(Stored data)
(** * The go/functions_framework buildpack: build-time adapter

    A shallow embedding of [cmd/go/functions_framework/main.go] and the
    properties of its strategy decision, module wiring, vendored relocation
    and version-gated template selection.  [main] and [detectFn] (lines
    54-64) only dispatch and opt in; they take no part in the build and are
    left out.

    The buildpack drives external collaborators (the [gcp.Context] helpers,
    the Go tool, git, the template engine).  Their answers are taken from a
    [Context] record of oracles indexed by the history of effects issued so
    far; the buildpack's own code is written in a small state monad that
    appends every effect to that history. *)

From Stdlib Require Import String Ascii List Bool ZArith NArith Lia.
Import ListNotations.
Open Scope string_scope.

(** ** Go's [strings] package, on byte strings

    Only the functions the buildpack and the semver parser call.  All
    separators and cut sets used by the callers are ASCII, for which Go's
    rune-wise definitions and the byte-wise ones below agree. *)

Module strings.

(** [strings.Contains(s, substr)]. *)
Fixpoint Contains (s substr : string) : bool :=
  prefix substr s ||
  match s with
  | EmptyString => false
  | String _ s' => Contains s' substr
  end.
(** * Element indexer and annotation renderer of the browsing agent

    A shallow embedding of the page scripts of the repository, together
    with the part of the DOM they touch:
    - the element indexer, which scans the document for visible
      interactive elements, numbers them and leaves marker attributes
      behind, in its two variants: the basic one ([src/unnamed/part_001])
      and the rich one ([src/unnamed/part_002]);
    - the annotation renderer, which draws a rectangle and a numeric label
      over marked elements: the one in use ([src/unnamed/part_000]) and
      the earlier one
      ([src/agent/browser/utils/dom_utils/draw_bounding_boxes.js]);
    - the notebook that prepares the task list of the benchmark
      ([src/eval/webvoyager/benchmark/clean_webvoyager_tasks.ipynb]).

    The scripts are anonymous functions; the indexer is called [scan] and
    the renderer [draw] here, as in the specification. *)

From Stdlib Require Import Ascii ZArith QArith Qround Lia.
From stdpp Require Import base option list gmap strings pretty.

Open Scope Z_scope.
Open Scope nat_scope.

(** ** JavaScript strings

    A string is a sequence of code units; the code units modelled here are
    the 256 values of [ascii] (the Latin-1 range), which is enough for the
    marker strings, the tag names and the attribute names of the scripts. *)

Module JS.

(** The characters matched by the regular expression class [\s] and
    stripped by [String.prototype.trim], within the Latin-1 range. *)
Definition is_space (c : ascii) : bool :=
  match c with
  | "009" | "010" | "011" | "012" | "013" | " " | "160" => true
  | _ => false
  end%char.

Definition is_newline (c : ascii) : bool :=
  match c with "010"%char => true | _ => false end.

Fixpoint length (s : string) : nat :=
  match s with
  | EmptyString => 0
  | String _ r => S (length r)
  end.

Fixpoint map_chars (f : ascii → ascii) (s : string) : string :=
  match s with
  | EmptyString => EmptyString
  | String c r => String (f c) (map_chars f r)
  end.

(** [s.replace(/\n/g, " ")] *)
Definition replace_newlines (s : string) : string :=
  map_chars (λ c, if is_newline c then " "%char else c) s.

(** [s.replace(/\\n/g, " ")]: the regular expression of the rich
    indexer's step 3.5 matches a backslash followed by the letter n. *)
Fixpoint replace_backslash_n (s : string) : string :=
  match s with
  | String "\"%char (String "n"%char r) => String " "%char (replace_backslash_n r)
  | String c r => String c (replace_backslash_n r)
  | EmptyString => EmptyString
  end.

Fixpoint trim_start (s : string) : string :=
  match s with
  | String c r => if is_space c then trim_start r else s
  | EmptyString => EmptyString
  end.

Definition trim_end (s : string) : string :=
  String.rev (trim_start (String.rev s)).

(** [s.trim()] *)
Definition trim (s : string) : string := trim_end (trim_start s).

(** [s.replace(/\s+/g, " ")]: [in_run] tells that the previous
    character was a space character that has been replaced already. *)
Fixpoint collapse_from (in_run : bool) (s : string) : string :=
  match s with
  | EmptyString => EmptyString
  | String c r =>
      if is_space c
      then (if in_run then collapse_from true r
            else String " "%char (collapse_from true r))
      else String c (collapse_from false r)
  end.

Definition collapse_spaces (s : string) : string := collapse_from false s.

(** [s.substring(0, n)] *)
Fixpoint substring0 (n : nat) (s : string) : string :=
  match n, s with
  | S m, String c r => String c (substring0 m r)
  | _, _ => EmptyString
  end.

Fixpoint starts_with (p s : string) : bool :=
  match p, s with
  | EmptyString, _ => true
  | String a p', String b s' => bool_decide (a = b) && starts_with p' s'
  | String _ _, EmptyString => false
  end.

Fixpoint drop (n : nat) (s : string) : string :=
  match n, s with
  | S m, String _ r => drop m r
  | _, _ => s
  end.

(** [s.replace(p, "")] with a string pattern: the first occurrence of
    [p] is removed. *)
Fixpoint remove_first (p s : string) : string :=
  if starts_with p s then drop (length p) s
  else match s with
       | EmptyString => EmptyString
       | String c r => String c (remove_first p r)
       end.

(** A number that is an integer or NaN, which is what [parseInt]
    returns and what a handle is. *)
Inductive int : Type :=
| Int (z : Z)
| NaN.

Global Instance int_eq_dec : EqDecision int.
Proof. solve_decision. Defined.

(** The number as a template literal prints it. *)
Definition to_string (i : int) : string :=
  match i with
  | Int z => pretty z
  | NaN => "NaN"
  end.

Definition digit_value (radix : Z) (c : ascii) : option Z :=
  let n := Z.of_N (Ascii.N_of_ascii c) in
  let v :=
    if (48 <=? n)%Z && (n <=? 57)%Z then Some (n - 48)%Z
    else if (97 <=? n)%Z && (n <=? 122)%Z then Some (n - 87)%Z
    else if (65 <=? n)%Z && (n <=? 90)%Z then Some (n - 55)%Z
    else None in
  match v with
  | Some k => if (k <? radix)%Z then Some k else None
  | None => None
  end.

(** The longest prefix of digits, read in the radix; [acc] is [None]
    until a digit has been read. *)
Fixpoint parse_digits (radix : Z) (acc : option Z) (s : string) : option Z :=
  match s with
  | EmptyString => acc
  | String c r =>
      match digit_value radix c with
      | Some k => parse_digits radix (Some (from_option id 0%Z acc * radix + k)%Z) r
      | None => acc
      end
  end.

Definition parse_unsigned (s : string) : option Z :=
  match s with
  | String "0"%char (String "x"%char r)
  | String "0"%char (String "X"%char r) => parse_digits 16 None r
  | _ => parse_digits 10 None s
  end.

(** [parseInt(s)] without a radix argument. *)
Definition parseInt (s : string) : int :=
  let t := trim_start s in
  let '(neg, u) :=
    match t with
    | String "-"%char r => (true, r)
    | String "+"%char r => (false, r)
    | _ => (false, t)
    end in
  match parse_unsigned u with
  | Some z => Int (if neg then - z else z)%Z
  | None => NaN
  end.

(** [a || b] on strings: the empty string is falsy. *)
Definition or_else (a b : string) : string :=
  match a with EmptyString => b | _ => a end.

End JS.

(** ** The document tree

    An element carries what the scripts read from it: its lower-cased tag
    name, its attributes, the three computed style properties that are
    consulted, its layout box, and its text.  Style, layout and text are
    results of the browser's layout engine; they are taken as given, and
    writing a marker attribute does not change them.  Only element nodes
    are kept in the tree: the text of an element is its [textContent]. *)

Record DOMRect := {
  rect_left : Q;
  rect_top : Q;
  rect_width : Q;
  rect_height : Q;
}.

Definition rect_bottom (r : DOMRect) : Q := (rect_top r + rect_height r)%Q.
Definition rect_right (r : DOMRect) : Q := (rect_left r + rect_width r)%Q.

(** The value of a declaration of [element.style]: a length in pixels
    (written with a template literal in the renderer) or a keyword. *)
Inductive css_value : Type :=
| Px (q : Q)
| Keyword (s : string).

Record ElementData := {
  tagName : string;                    (* [tagName.toLowerCase()] *)
  attributes : gmap string string;
  display : string;                    (* computed style *)
  visibility : string;
  pointerEvents : string;
  offsetWidth : Z;
  offsetHeight : Z;
  boundingClientRect : DOMRect;
  input_type : string;                 (* the [type] property *)
  textContent : string;
  innerText : string;
  style : list (string * css_value);   (* declarations of [element.style] *)
}.
(** * Equipment-fleet bot: schema resolution, text normalisation,
      aggregation and cache of [bot.py], as a shallow embedding.

    Python values are modelled as the program has them:
    - a [str] is a sequence of Unicode code points, here [list Z];
      literals are written as UTF-8 text and decoded by [u];
    - a worksheet cell is an int, a float or a text ([cell]);
    - a DataFrame produced by the loader is the list of its rows, its
      [qty] column an int64 whose sums wrap around;
    - the order that [sort_values] gives to rows of equal quantity is not
      fixed by pandas: what is proved about the order of a view holds for
      every sort that orders by quantity (module [AnySort]); the views
      named as in the source use a stable sort and serve for what does
      not depend on ties;
    - the module-level [CACHE] dict is a [gmap] from key to
      (frame, expiry), threaded through [get_df_async] explicitly;
    - the spreadsheet service, the process environment and two library
      conversions are the fields of [env]; the load tasks of one
      [gather] run one after the other, in list order.

    Library behaviour the program relies on ([str.lower], [str.strip],
    [unicodedata.normalize], the [re] classes [\w] and [\s], [float])
    is modelled for the Basic Latin, Latin-1 and Cyrillic blocks, which
    hold every character of the program's lexicons; code points outside
    these blocks are taken as caseless, non-word symbols that NFKC leaves
    unchanged (combining marks are among them, so nothing is composed),
    and [float] reads ASCII digits only. *)

From Stdlib Require Import ZArith Bool Strings.String Strings.Byte DecimalString.
From stdpp Require Import base option list sorting gmap.

Local Open Scope Z_scope.
Local Open Scope bool_scope.

(* ------------------------------------------------------------------ *)
(** ** Strings as code-point sequences *)

Definition str := list Z.

(** UTF-8 decoder, used only to write literals readably. *)
Fixpoint utf8_decode (l : list Z) : str :=
  match l with
  | [] => []
  | b0 :: t0 =>
    if b0 <? 128 then b0 :: utf8_decode t0
    else match t0 with
    | [] => []
    | b1 :: t1 =>
      if b0 <? 224 then ((b0 - 192) * 64 + (b1 - 128)) :: utf8_decode t1
      else match t1 with
      | [] => []
      | b2 :: t2 =>
        if b0 <? 240
        then ((b0 - 224) * 4096 + (b1 - 128) * 64 + (b2 - 128)) :: utf8_decode t2
        else match t2 with
        | [] => []
        | b3 :: t3 =>
          ((b0 - 240) * 262144 + (b1 - 128) * 4096 + (b2 - 128) * 64 + (b3 - 128))
            :: utf8_decode t3
        end
      end
    end
  end.

Definition u (s : string) : str :=
  utf8_decode (map (fun b => Z.of_N (Byte.to_N b)) (list_byte_of_string s)).

Definition in_range (lo hi c : Z) : bool := (lo <=? c) && (c <=? hi).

WORK INSTRUCTION: Give back exactly the lines above, from the line containing "Fixpoint utf8_decode (l" through the line containing "if b0 <? 224", with both end lines and nothing more.

RESULT OF THIS EXERCISE:
Fixpoint utf8_decode (l : list Z) : str :=
  match l with
  | [] => []
  | b0 :: t0 =>
    if b0 <? 128 then b0 :: utf8_decode t0
    else match t0 with
    | [] => []
    | b1 :: t1 =>
      if b0 <? 224 then ((b0 - 192) * 64 + (b1 - 128)) :: utf8_decode t1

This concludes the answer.